● **Task data**
(* ===== verification/ConfigParser.v ===== *)
(** * Parsing [pv.yml]: [config/src/parser.rs], [config/src/discovery.rs]

    YAML text is turned into a [yaml] value by the YAML library, a parameter of
    [parse]; the checks on that value are the code's own. *)

From S2P Require Import Prelude RustStr Paths Identity Registry ConfigModel Hostname.

(** The library's [Value], with the constructors the code matches on.  A number
    is used only through its [Display] text, a tag only through being one. *)
Inductive yaml : Type :=
| YNull
| YBool (b : bool)
| YNumber (display : string)
| YString (s : string)
| YSequence (l : list yaml)
| YMapping (l : list (yaml * yaml))
| YTagged.

Definition value_type (v : yaml) : string :=
  match v with
  | YNull => "null"
  | YBool _ => "boolean"
  | YNumber _ => "number"
  | YString _ => "string"
  | YSequence _ => "sequence"
  | YMapping _ => "mapping"
  | YTagged => "tagged value"
  end.

Definition PROJECT_ENV_PLACEHOLDERS : list string := ["project_url"; "tls_ca"; "tls_cert"; "tls_key"].

Inductive EnvPlaceholderScope : Type :=
| ScopeProject
| ScopeResource (resource : string)
| ScopeAllocation (resource : string).

(** ** Scalars *)

Definition string_scalar (field : string) (v : yaml) : result ConfigError string :=
  match v with
  | YString s => Ok s
  | v => Err (InvalidFieldType field "a string" (value_type v))
  end.

Definition bool_scalar (field : string) (v : yaml) : result ConfigError bool :=
  match v with
  | YBool b => Ok b
  | v => Err (InvalidFieldType field "a boolean" (value_type v))
  end.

● **Your assignment**
Repeat exactly the lines from the one containing "(** ** Scalars *)" through the last line of the records above, both included, and nothing else.

● **Written response**
(** ** Scalars *)

Definition string_scalar (field : string) (v : yaml) : result ConfigError string :=
  match v with
  | YString s => Ok s
  | v => Err (InvalidFieldType field "a string" (value_type v))
  end.

Definition bool_scalar (field : string) (v : yaml) : result ConfigError bool :=
  match v with
  | YBool b => Ok b
  | v => Err (InvalidFieldType field "a boolean" (value_type v))
  end.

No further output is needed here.